Objectives. The objective of this study was to determine whether the length of the interval from primary surgery to commencement of chemotherapy has any direct effect on progression-free survival in ovarian cancer. Methods. The progression-free survival of 472 patients enrolled in four trials who had all received platinum-containing chemotherapy (either in combination with a taxane or cyclophospamide) was subjected to univariate analysis. Dividing subjects into those above and below the median interval from surgery to chemotherapy formed two groups for analysis. The analysis was stratified by study and arm/cohort within study to remove any possible influence of the different studies and study doses.

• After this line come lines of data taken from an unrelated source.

(** C3. [incrementTrackCaloriesUsage] does nothing (no request, no state
    write) without a user, for a premium user and for a user with credits;
    otherwise, with the counter at the cap of 10 or above it does nothing,
    and below the cap it requests the counter plus one, which is the user's
    counter once the service has stored it. *)
Theorem incrementTrackCaloriesUsage_spec (s : state) :
  let run := incrementTrackCaloriesUsage supabase now s in
  (user s = None -> run = (Return VUndef, s, []))
  /\ (forall u, user s = Some u ->
        truthy (prop u "is_premium") = true \/ gt (prop u "credits") (VInt 0) = true ->
        run = (Return VUndef, s, []))
  /\ (forall u n, user s = Some u ->
        truthy (prop u "is_premium") = false ->
        gt (prop u "credits") (VInt 0) = false ->
        prop u "track_calories_usage" = VInt n ->
        (MAX_FREE_SCANS <= n -> run = (Return VUndef, s, []))
        /\ (n < MAX_FREE_SCANS ->
            let upd : obj := {[ "track_calories_usage" := VInt (n + 1) ]} in
            let r := supabase (update_request now upd (prop u "id")) in
            let u' := spread (data r) ∪ u in
            head (trace (incrementTrackCaloriesUsage supabase now) s)
              = Some (Request (update_request now upd (prop u "id")))
            /\ (stored r upd ->
                run = (Return VUndef,
                       {| user := Some u'; loading := loading s; error := error s |},
                       [Request (update_request now upd (prop u "id"));
                        SetUser (Some u')])
                /\ prop u' "track_calories_usage" = VInt (n + 1)))).
Proof.
  intros run. subst run. split; [|split].
  - intros Hu. unfold incrementTrackCaloriesUsage, bind, getUser.
    rewrite Hu. reflexivity.
  - intros u Hu Hskip. rewrite (increment_unfold s u Hu).
    destruct Hskip as [-> | ->]; [reflexivity|]. now rewrite orb_true_r.
  - intros u n Hu Hp Hc Hn.
    split; [intros Hcap | intros Hcap upd r u']; unfold trace;
      rewrite (increment_unfold s u Hu), Hp, Hc, Hn; simpl orb; cbv iota.
    + replace (lt (VInt n) (VInt MAX_FREE_SCANS)) with false; [reflexivity|].
      symmetry. cbn. apply Z.ltb_ge. exact Hcap.
    + replace (lt (VInt n) (VInt MAX_FREE_SCANS)) with true
        by (symmetry; cbn; apply Z.ltb_lt; exact Hcap).
      change (add (VInt n) (VInt 1)) with (VInt (n + 1)). fold upd.
      split.
      * destruct (truthy (failure r)) eqn:Hr.
        -- now rewrite (update_then_failed VUndef (prop u "id") upd s Hr).
        -- now rewrite (update_then_ok VUndef (prop u "id") upd s Hr).
      * intros Hst. rewrite (update_then_ok VUndef (prop u "id") upd s (proj1 Hst)).
        rewrite Hu. split; [reflexivity|]. exact (stored_field r _ _ u Hst).
Qed.

(** C4. [useCreditForScan] returns [false] and does nothing without a user
    or when [credits <= 0]; with [credits > 0] it returns [true] and
    requests the credits minus one, which is the user's credits once the
    service has stored it. *)
Theorem useCreditForScan_spec (s : state) :
  let run := useCreditForScan supabase now s in
  (user s = None -> run = (Return (VBool false), s, []))
  /\ (forall u, user s = Some u -> le (prop u "credits") (VInt 0) = true ->
        run = (Return (VBool false), s, []))
  /\ (forall u c, user s = Some u -> prop u "credits" = VInt c -> 0 < c ->
        let upd : obj := {[ "credits" := VInt (c - 1) ]} in
        let r := supabase (update_request now upd (prop u "id")) in
        let u' := spread (data r) ∪ u in
        result (useCreditForScan supabase now) s = Return (VBool true)
        /\ (stored r upd ->
            run = (Return (VBool true),
                   {| user := Some u'; loading := loading s; error := error s |},
                   [Request (update_request now upd (prop u "id"));
                    SetUser (Some u')])
            /\ prop u' "credits" = VInt (c - 1))).
Proof.
  intros run. subst run. split; [|split].
  - intros Hu. unfold useCreditForScan, bind, getUser. rewrite Hu. reflexivity.
  - intros u Hu Hle. now rewrite (useCredit_unfold s u Hu), Hle.
  - intros u c Hu Hc Hpos upd r u'. unfold result.
    rewrite (useCredit_unfold s u Hu), Hc.
    replace (le (VInt c) (VInt 0)) with false
      by (symmetry; cbn; apply negb_false_iff, Z.ltb_lt; exact Hpos).
    change (sub (VInt c) (VInt 1)) with (VInt (c - 1)). fold upd.
    split.
    + destruct (truthy (failure r)) eqn:Hr.
      * now rewrite (update_then_failed (VBool true) (prop u "id") upd s Hr).
      * now rewrite (update_then_ok (VBool true) (prop u "id") upd s Hr).
    + intros Hst.
      rewrite (update_then_ok (VBool true) (prop u "id") upd s (proj1 Hst)).
      rewrite Hu. split; [reflexivity|]. exact (stored_field r _ _ u Hst).
Qed.

(** C5. For a user with [credits > 0], [useCreditForScan] returns [true]
    also when the profile update fails: the user, and so the stored
    credits, is left as it was and [error] is set to the failure message. *)
Theorem useCreditForScan_true_on_failed_update (s : state) (u : obj) :
  user s = Some u ->
  gt (prop u "credits") (VInt 0) = true ->
  let upd : obj := {[ "credits" := sub (prop u "credits") (VInt 1) ]} in
  let r := supabase (update_request now upd (prop u "id")) in
  truthy (failure r) = true ->
  useCreditForScan supabase now s =
    (Return (VBool true),
     {| user := Some u; loading := loading s; error := get (failure r) "message" |},
     [Request (update_request now upd (prop u "id"));
      ConsoleError "Error updating profile:" (failure r);
      SetError (get (failure r) "message")]).
Proof.
  intros Hu Hc upd r Hr.
  rewrite (useCredit_unfold s u Hu), (gt_le_false _ _ Hc). fold upd.
  rewrite (update_then_failed (VBool true) (prop u "id") upd s Hr).
  now rewrite Hu.
Qed.

(** C10. For a user without premium and with zero credits whose
    [track_calories_usage] field is missing, [remainingFreeScans] is 10 and
    [canUseForFree] is [true], the missing counter being read as 0; and
    [incrementTrackCaloriesUsage] does nothing, its comparison of the
    missing counter with the cap being false. *)
Theorem missing_counter_never_incremented (s : state) (u : obj) :
  user s = Some u ->
  u !! "track_calories_usage" = None ->
  truthy (prop u "is_premium") = false ->
  prop u "credits" = VInt 0 ->
  remainingFreeScans (user s) = VInt 10
  /\ canUseForFree (user s) = VBool true
  /\ lt (prop u "track_calories_usage") (VInt MAX_FREE_SCANS) = false
  /\ incrementTrackCaloriesUsage supabase now s = (Return VUndef, s, []).
Proof.
  intros Hu Hn Hp Hc. apply prop_missing in Hn.
  assert (Hr : remainingFreeScans (Some u) = VInt 10).
  { unfold remainingFreeScans. now rewrite Hn. }
  rewrite Hu. split; [exact Hr|]. split; [|split].
  - unfold canUseForFree. rewrite Hr, Hc, (not_falsy _ Hp). reflexivity.
  - now rewrite Hn.
  - rewrite (increment_unfold s u Hu), Hp, Hc, Hn. reflexivity.
Qed.

End EntitlementOperations.

Lemma accepting_stores (profile : obj) (meals : list value) (now : string)
    (updates : obj) (userId : value) :
  updates !! "updated_at" = None ->
  stored (accepting profile meals (update_request now updates userId)) updates.
Proof.
  intros H. split; [reflexivity|]. simpl. now apply insert_subseteq.
Qed.

Lemma incrementTrackCaloriesUsage_spec_witness :
  let svc := accepting ∅ [] in
  let s0 := session (profile false 0 9) in
  let s1 := after (incrementTrackCaloriesUsage svc clock) s0 in
  (exists u1, user s1 = Some u1 /\ prop u1 "track_calories_usage" = VInt 10)
  /\ incrementTrackCaloriesUsage svc clock s1 = (Return VUndef, s1, [])
  /\ incrementTrackCaloriesUsage svc clock (session (profile true 0 3))
     = (Return VUndef, session (profile true 0 3), [])
  /\ incrementTrackCaloriesUsage svc clock (session (profile false 2 3))
     = (Return VUndef, session (profile false 2 3), []).
Proof.
  intros svc s0 s1.
  destruct (incrementTrackCaloriesUsage_spec svc clock s0) as (_ & _ & H0).
  destruct (H0 (profile false 0 9) 9 eq_refl eq_refl eq_refl eq_refl) as [_ Hlow].
  destruct (Hlow eq_refl) as [_ Hst].
  destruct Hst as [Hrun Hten]; [apply accepting_stores; reflexivity|].
  assert (Hs1 : user s1 = Some (spread (data (svc (update_request clock
                  {[ "track_calories_usage" := VInt (9 + 1) ]}
                  (prop (profile false 0 9) "id")))) ∪ profile false 0 9)).
  { unfold s1, after. rewrite Hrun. reflexivity. }
  split; [eexists; split; [exact Hs1 | exact Hten]|].
  split; [|split].
  - destruct (incrementTrackCaloriesUsage_spec svc clock s1) as (_ & _ & H1).
    refine (proj1 (H1 _ 10 Hs1 eq_refl eq_refl Hten) _).
    unfold MAX_FREE_SCANS. lia.
  - apply (proj1 (proj2 (incrementTrackCaloriesUsage_spec svc clock
                           (session (profile true 0 3)))) (profile true 0 3) eq_refl).
    left. reflexivity.
  - apply (proj1 (proj2 (incrementTrackCaloriesUsage_spec svc clock
                           (session (profile false 2 3)))) (profile false 2 3) eq_refl).
    right. reflexivity.
Defined.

Multivariate analysis was then performed including stage, bulk of residual disease, and performance status as well as interval to starting chemotherapy. Results. The median interval from surgery to chemotherapy was 22 days (range 7-100). Univariate analysis of the above median and below median groups showed worse progression-free survival for those with earlier treatment (hazard ratio 0.84, P = 0.14, 95% CI 0.67-1.06); however, those treated earlier tended to have bulkier residual disease (>2 cm; P = 0.006). When multivariate analysis was performed incorporating residual disease status, FIGO stage, and performance status, the hazard rate ratio for interval to surgery was 0.99 (P = 0.91, 95% CI 0.79-1.24). Conclusions. This study suggests that the interval from surgery to commencement of chemotherapy is not an independent prognostic factor for progression-free survival.